**Material provided**.
§

(** * SmartPay-AP: invoice / purchase-order reconciliation

    A shallow embedding of the reconciliation engine of the repository
    (src/features.py, src/agent/scorer.py, src/agent/agent_graph.py, the
    aggregation of src/data.py and the model artifact of src/model.py) and the
    properties its specification states about it.

    Modelling conventions.
    - A pandas DataFrame is the list of its rows, a row is a record with one
      field per column; a column-wise pandas expression is written once, for a
      row, and mapped over the list.
    - A float cell is a [npfloat]: NaN, the two infinities, or an exact
      rational.  Rounding and the sign of zero are not represented: arithmetic on
      finite values is exact, and a non-zero value divided by zero is the
      infinity with the sign of the numerator.
    - NumPy's global legacy generator is explicit state: every function that
      seeds it or draws from it takes the state and returns the new one.
    - A Python exception is the [Raise] branch of [result].
    - The clock is explicit where the code reads it: the date parser of the
      loader completes a partial date from the current date, so the data of a
      call are the data of a day ([environment_at]). *)

From Stdlib Require Import ZArith QArith Qabs Lqa String Ascii List Bool Lia Sorted.
From stdpp Require Import base gmap strings list.
Import ListNotations.
Local Open Scope Z_scope.
Local Open Scope string_scope.

(** ** Floating-point cells *)

Inductive npfloat : Type :=
| NaN
| PosInf
| NegInf
| Fin (q : Q).

Definition Qlt_bool (x y : Q) : bool := negb (Qle_bool y x).

Module NpFloat.

Definition of_Z (z : Z) : npfloat := Fin (inject_Z z).

Definition is_finite (a : npfloat) : bool :=
  match a with Fin _ => true | _ => false end.

(** Equality of cells up to the representation of the rational. *)
Definition eqb (a b : npfloat) : bool :=
  match a, b with
  | NaN, NaN | PosInf, PosInf | NegInf, NegInf => true
  | Fin x, Fin y => Qeq_bool x y
  | _, _ => false
  end.

Definition eqv (a b : npfloat) : Prop :=
  match a, b with
  | NaN, NaN | PosInf, PosInf | NegInf, NegInf => True
  | Fin x, Fin y => (x == y)%Q
  | _, _ => False
  end.

Definition neg (a : npfloat) : npfloat :=
  match a with
  | NaN => NaN
  | PosInf => NegInf
  | NegInf => PosInf
  | Fin x => Fin (- x)%Q
  end.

§

**Exercise details**. Write out the data above once more, exactly as it reads.

**Written response**.
(** * SmartPay-AP: invoice / purchase-order reconciliation

    A shallow embedding of the reconciliation engine of the repository
    (src/features.py, src/agent/scorer.py, src/agent/agent_graph.py, the
    aggregation of src/data.py and the model artifact of src/model.py) and the
    properties its specification states about it.

    Modelling conventions.
    - A pandas DataFrame is the list of its rows, a row is a record with one
      field per column; a column-wise pandas expression is written once, for a
      row, and mapped over the list.
    - A float cell is a [npfloat]: NaN, the two infinities, or an exact
      rational.  Rounding and the sign of zero are not represented: arithmetic on
      finite values is exact, and a non-zero value divided by zero is the
      infinity with the sign of the numerator.
    - NumPy's global legacy generator is explicit state: every function that
      seeds it or draws from it takes the state and returns the new one.
    - A Python exception is the [Raise] branch of [result].
    - The clock is explicit where the code reads it: the date parser of the
      loader completes a partial date from the current date, so the data of a
      call are the data of a day ([environment_at]). *)

From Stdlib Require Import ZArith QArith Qabs Lqa String Ascii List Bool Lia Sorted.
From stdpp Require Import base gmap strings list.
Import ListNotations.
Local Open Scope Z_scope.
Local Open Scope string_scope.

(** ** Floating-point cells *)

Inductive npfloat : Type :=
| NaN
| PosInf
| NegInf
| Fin (q : Q).

Definition Qlt_bool (x y : Q) : bool := negb (Qle_bool y x).

Module NpFloat.

Definition of_Z (z : Z) : npfloat := Fin (inject_Z z).

Definition is_finite (a : npfloat) : bool :=
  match a with Fin _ => true | _ => false end.

(** Equality of cells up to the representation of the rational. *)
Definition eqb (a b : npfloat) : bool :=
  match a, b with
  | NaN, NaN | PosInf, PosInf | NegInf, NegInf => true
  | Fin x, Fin y => Qeq_bool x y
  | _, _ => false
  end.

Definition eqv (a b : npfloat) : Prop :=
  match a, b with
  | NaN, NaN | PosInf, PosInf | NegInf, NegInf => True
  | Fin x, Fin y => (x == y)%Q
  | _, _ => False
  end.

Definition neg (a : npfloat) : npfloat :=
  match a with
  | NaN => NaN
  | PosInf => NegInf
  | NegInf => PosInf
  | Fin x => Fin (- x)%Q
  end.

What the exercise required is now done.